I due scritti wagneriani sono ora leggibili congiuntamente nel volume Il giudaismo nella musica (Mimesis, 2016) curato da Leonardo V. Distaso, che è anche autore della traduzione in italiano.
Nella Premessa lo studioso, lungi dal voler gettare discredito su una figura imponente della storia della musica europea, esprime la necessità di fare luce su un aspetto oscuro e forse troppo spesso dimenticato del compositore tedesco, ossia l’antisemitismo, parte integrante – come verrà accuratamente dimostrato nella successiva Postfazione – del suo pensiero politico, artistico e religioso. A fronte, infatti, della sconfinata letteratura che è stata dedicata a Wagner nel corso del tempo, Distaso afferma che pochi sono stati i contributi che hanno posto l’attenzione su questo aspetto scabroso e ne ricorda, in particolare, due: quello del filosofo Theodor Wiesengrund Adorno, autore di un saggio su Wagner scritto nel 1938 (Versuch über Wagner, Suhrkamp, 1952), e quello del musicologo Enrico Fubini, che ha dedicato all’argomento alcune pagine nel volume Il pensiero musicale del Romanticismo (EDT, 2005).

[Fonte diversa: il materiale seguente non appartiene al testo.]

(* ===== verification/MemoryStore.v ===== *)
(** * MemoryStore: service/agentturn/memory_store.go

    The reference implementation of the kernel's [Store].  Every operation
    runs under the store's mutex, so it is a function of the store; the two
    [contextError] checks of a mutating call are the 0th (before the lock) and
    the 1st (with the lock held).  [cloneTurn] and [cloneEvent] copy values so
    that no caller shares memory with the store, which in a functional model
    is the identity. *)

From S2P Require Import Prelude GoText GoJson AgentContract TurnTypes.

Definition idempotencyScope : Type := PrincipalID * ThreadID * IdempotencyKey.

Record MemoryStore := mkMemoryStore {
  ms_turns : gmap TurnID Turn;
  ms_byIdem : gmap idempotencyScope TurnID;
  ms_events : gmap TurnID (list EventEnvelope);
  ms_lastSequence : gmap TurnID Sequence
}.

Definition NewMemoryStore : MemoryStore := mkMemoryStore ∅ ∅ ∅ ∅.

(** ** Events *)

Definition deterministicEventID (turnID : TurnID) (sequence : Sequence) : string :=
  turnID +:+ ":" +:+ FormatInt sequence.

Definition buildEvent (turn : Turn) (sequence : Sequence) (draft : EventDraft)
    : result EventEnvelope :=
  guard! negb ((sequence =? 0) || (MaxDurableSequence <? sequence)) else ErrSequenceExhausted;;
  let event := {|
    ev_SchemaVersion := EventEnvelopeSchemaVersion;
    ev_FrameKind := EventFrameEvent;
    ev_EventID := deterministicEventID turn.(turn_ID) sequence;
    ev_TurnID := turn.(turn_ID);
    ev_Sequence := sequence;
    ev_Plugin := turn.(turn_Plugin);
    ev_Type := draft.(draft_Type);
    ev_Visibility := EventVisibilityUser;
    ev_ResourceRefs := draft.(draft_ResourceRefs);
    ev_Data := draft.(draft_Data)
  |} in
  check! EventEnvelope_Validate event;;
  Ok event.

Definition nextEventLocked (s : MemoryStore) (turn : Turn) (draft : EventDraft)
    : result EventEnvelope :=
  let latest := default 0 (s.(ms_lastSequence) !! turn.(turn_ID)) in
  if 0 <? latest then
    guard! negb (MaxDurableSequence <=? latest) else ErrSequenceExhausted;;
    buildEvent turn (u64 (latest + 1)) draft
  else buildEvent turn 1 draft.

(** The three writes that end every mutating operation. *)
Definition writeTurn (s : MemoryStore) (turnID : TurnID) (turn : Turn) : MemoryStore :=
  {| ms_turns := <[turnID := turn]> s.(ms_turns);
     ms_byIdem := s.(ms_byIdem);
     ms_events := s.(ms_events);
     ms_lastSequence := s.(ms_lastSequence) |}.

Definition appendLocked (s : MemoryStore) (turnID : TurnID) (event : EventEnvelope)
    : MemoryStore :=
  {| ms_turns := s.(ms_turns);
     ms_byIdem := s.(ms_byIdem);
     ms_events := <[turnID := default [] (s.(ms_events) !! turnID) ++ [event]]> s.(ms_events);
     ms_lastSequence := <[turnID := event.(ev_Sequence)]> s.(ms_lastSequence) |}.

(** ** Operations *)

Definition admissionLifecycle (candidate : Turn) : bool :=
  bool_decide (candidate.(turn_Status) = TurnStatusQueued)
  && bool_decide (candidate.(turn_CancelRequestedAt) = None)
  && bool_decide (candidate.(turn_StartedAt) = None)
  && bool_decide (candidate.(turn_FinishedAt) = None).

(** The zero value [Turn{}], which reading a missing map entry yields. *)
Definition zeroTurn : Turn :=
  mkTurn "" "" "" "" "" (mkEventPluginRef "" "" "") "" None 0 0 None None.

Definition scopeOf (t : Turn) : idempotencyScope :=
  (t.(turn_PrincipalID), t.(turn_ThreadID), t.(turn_IdempotencyKey)).

Definition Admit (ctx : context) (candidate : Turn) (initial : EventDraft)
    : op MemoryStore AdmissionRecord :=
  atomic (fun s =>
    check! ctx 0%nat;;
    check! Turn_Validate candidate;;
    guard! admissionLifecycle candidate else ErrText "invalid admitted turn lifecycle";;
    check! EventDraft_Validate initial;;
    check! ctx 1%nat;;
    match s.(ms_byIdem) !! scopeOf candidate with
    | Some existingID =>
      let existing := default zeroTurn (s.(ms_turns) !! existingID) in
      guard! bool_decide (existing.(turn_CommandDigest) = candidate.(turn_CommandDigest))
        else ErrIdempotencyConflict;;
      Ok (mkAdmissionRecord existing false, s)
    | None =>
      guard! bool_decide (s.(ms_turns) !! candidate.(turn_ID) = None) else ErrTurnIDConflict;;
      try! first := buildEvent candidate 1 initial in
      Ok (mkAdmissionRecord candidate true,
          {| ms_turns := <[candidate.(turn_ID) := candidate]> s.(ms_turns);
             ms_byIdem := <[scopeOf candidate := candidate.(turn_ID)]> s.(ms_byIdem);
             ms_events := <[candidate.(turn_ID) := [first]]> s.(ms_events);
             ms_lastSequence := <[candidate.(turn_ID) := 1]> s.(ms_lastSequence) |})
    end).

(** [turn, ok := s.turns[turnID]; !ok || ownership mismatch]. *)
Definition ownedTurn (s : MemoryStore) (principalID : PrincipalID) (threadID : ThreadID)
    (turnID : TurnID) : option Turn :=
  turn ← s.(ms_turns) !! turnID;
  if bool_decide (turn.(turn_PrincipalID) = principalID)
     && bool_decide (turn.(turn_ThreadID) = threadID) then Some turn else None.

Definition GetOwned (ctx : context) (principalID : PrincipalID) (threadID : ThreadID)
    (turnID : TurnID) : op MemoryStore Turn :=
  atomic (fun s =>
    check! ctx 0%nat;;
    match ownedTurn s principalID threadID turnID with
    | Some turn => Ok (turn, s)
    | None => Err ErrTurnNotFound
    end).

Definition AppendEvent (ctx : context) (turnID : TurnID) (draft : EventDraft)
    : op MemoryStore EventEnvelope :=
  atomic (fun s =>
    check! ctx 0%nat;;
    check! EventDraft_Validate draft;;
    check! ctx 1%nat;;
    match s.(ms_turns) !! turnID with
    | None => Err ErrTurnNotFound
    | Some turn =>
      guard! negb (TurnStatus_Terminal turn.(turn_Status)) else ErrTurnTerminal;;
      try! event := nextEventLocked s turn draft in
      Ok (event, appendLocked s turnID event)
    end).

(** The Turn a transition to [to] at time [at] writes. *)
Definition transitioned (turn : Turn) (to : TurnStatus) (at_ : time) : Turn :=
  {| turn_ID := turn.(turn_ID);
     turn_PrincipalID := turn.(turn_PrincipalID);
     turn_ThreadID := turn.(turn_ThreadID);
     turn_IdempotencyKey := turn.(turn_IdempotencyKey);
     turn_CommandDigest := turn.(turn_CommandDigest);
     turn_Plugin := turn.(turn_Plugin);
     turn_Status := to;
     turn_CancelRequestedAt := turn.(turn_CancelRequestedAt);
     turn_CreatedAt := turn.(turn_CreatedAt);
     turn_UpdatedAt := at_;
     turn_StartedAt :=
       if bool_decide (to = TurnStatusRunning) && bool_decide (turn.(turn_StartedAt) = None)
       then Some at_ else turn.(turn_StartedAt);
     turn_FinishedAt :=
       if TurnStatus_Terminal to then Some at_ else turn.(turn_FinishedAt) |}.

Definition Transition (ctx : context) (turnID : TurnID) (to : TurnStatus) (at_ : time)
    (eventDraft : EventDraft) : op MemoryStore TransitionResult :=
  atomic (fun s =>
    check! ctx 0%nat;;
    guard! negb (IsZero at_) else ErrText "transition time is required";;
    check! EventDraft_Validate eventDraft;;
    check! ctx 1%nat;;
    match s.(ms_turns) !! turnID with
    | None => Err ErrTurnNotFound
    | Some turn =>
      if bool_decide (turn.(turn_Status) = to) then
        Ok (mkTransitionResult turn false None, s)
      else
        guard! CanTransition turn.(turn_Status) to
          else transitionError turn.(turn_Status) to;;
        guard! negb (bool_decide (to = TurnStatusStopped)
                     && bool_decide (turn.(turn_CancelRequestedAt) = None))
          else ErrCancellationNotRequested;;
        let next := transitioned turn to at_ in
        check! Turn_Validate next;;
        try! event := nextEventLocked s next eventDraft in
        Ok (mkTransitionResult next true (Some event),
            appendLocked (writeTurn s turnID next) turnID event)
    end).

(** The Turn a cancellation at time [at] writes. *)
Definition cancelled (turn : Turn) (at_ : time) : Turn :=
  {| turn_ID := turn.(turn_ID);
     turn_PrincipalID := turn.(turn_PrincipalID);
     turn_ThreadID := turn.(turn_ThreadID);
     turn_IdempotencyKey := turn.(turn_IdempotencyKey);
     turn_CommandDigest := turn.(turn_CommandDigest);
     turn_Plugin := turn.(turn_Plugin);
     turn_Status := turn.(turn_Status);
     turn_CancelRequestedAt := Some at_;
     turn_CreatedAt := turn.(turn_CreatedAt);
     turn_UpdatedAt := at_;
     turn_StartedAt := turn.(turn_StartedAt);
     turn_FinishedAt := turn.(turn_FinishedAt) |}.

Definition RequestCancel (ctx : context) (principalID : PrincipalID) (threadID : ThreadID)
    (turnID : TurnID) (at_ : time) (eventDraft : EventDraft) : op MemoryStore CancelResult :=
  atomic (fun s =>
    check! ctx 0%nat;;
    guard! negb (IsZero at_) else ErrText "cancellation time is required";;
    check! EventDraft_Validate eventDraft;;
    check! ctx 1%nat;;
    match ownedTurn s principalID threadID turnID with
    | None => Err ErrTurnNotFound
    | Some turn =>
      if TurnStatus_Terminal turn.(turn_Status)
         || bool_decide (is_Some turn.(turn_CancelRequestedAt)) then
        Ok (mkCancelResult turn false None, s)
      else
        let next := cancelled turn at_ in
        check! Turn_Validate next;;
        try! event := nextEventLocked s next eventDraft in
        Ok (mkCancelResult next true (Some event),
            appendLocked (writeTurn s turnID next) turnID event)
    end).

(** ** Replay *)

Definition windowOf (events : list EventEnvelope) : ReplayWindow :=
  match head events, last events with
  | Some oldest, Some latest =>
    mkReplayWindow oldest.(ev_Sequence) latest.(ev_Sequence)
  | _, _ => mkReplayWindow 0 0
  end.

(** The [LastEventID] search: the first event with that id moves the cursor
    forward, never back. *)
Definition resolveCursor (events : list EventEnvelope) (cursor : ReplayCursor)
    : result Sequence :=
  let after := default 0 cursor.(cur_AfterSequence) in
  if bool_decide (cursor.(cur_LastEventID) = "") then Ok after
  else match list_find (fun e => e.(ev_EventID) = cursor.(cur_LastEventID)) events with
       | Some (_, event) => Ok (if after <? event.(ev_Sequence) then event.(ev_Sequence) else after)
       | None => Err ErrReplayCursorNotFound
       end.

(** The page loop: collect events after the cursor until the limit is full. *)
Fixpoint replayPage (after : Sequence) (limit : Z) (replayed : list EventEnvelope)
    (events : list EventEnvelope) : list EventEnvelope * bool :=
  match events with
  | [] => (replayed, false)
  | event :: rest =>
    if after <? event.(ev_Sequence) then
      if Z.of_nat (length replayed) =? limit then (replayed, true)
      else replayPage after limit (replayed ++ [event]) rest
    else replayPage after limit replayed rest
  end.

Definition Replay (ctx : context) (principalID : PrincipalID) (threadID : ThreadID)
    (turnID : TurnID) (query : ReplayQuery) : op MemoryStore ReplayRecord :=
  atomic (fun s =>
    check! ctx 0%nat;;
    check! ReplayQuery_Validate query;;
    match ownedTurn s principalID threadID turnID with
    | None => Err ErrTurnNotFound
    | Some turn =>
      let events := default [] (s.(ms_events) !! turnID) in
      let window := windowOf events in
      try! after := resolveCursor events query.(qry_Cursor) in
      guard! negb (ReplayWindow_Empty window && (0 <? after)
                   || negb (ReplayWindow_Empty window) && (window.(win_LatestSequence) <? after))
        else ErrReplayCursorAhead;;
      guard! negb (bool_decide (is_Some query.(qry_Cursor).(cur_AfterSequence))
                   && negb (ReplayWindow_Empty window)
                   && (after <? u64 (window.(win_OldestSequence) - 1)))
        else ErrReplayGap;;
      let page := replayPage after query.(qry_Limit) [] events in
      Ok ({| rec_Turn := turn; rec_AfterSequence := after; rec_Window := window;
             rec_Events := fst page; rec_HasMore := snd page |}, s)
    end).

Ritornare su un tema così spinoso entrando in contrasto con ogni tipo di retorica celebrativa – spiega lo studioso – ha lo scopo di dimostrare quanto le riflessioni artistiche e la produzione del musicista siano inscindibili dalle sue considerazioni politiche e sociali. Consente inoltre di ricostruire il clima culturale di una Germania al tempo in grave crisi identitaria e politica, nella quale si diffondevano idee antisemite e in cui prendeva piede la costituzione di una “questione ebraica” di cui Wagner si era, di fatto, autoproclamato portavoce in qualità di «traghettatore di valori e di idee che hanno segnato in maniera sciagurata la conseguente catastrofe del Novecento» (p. 170).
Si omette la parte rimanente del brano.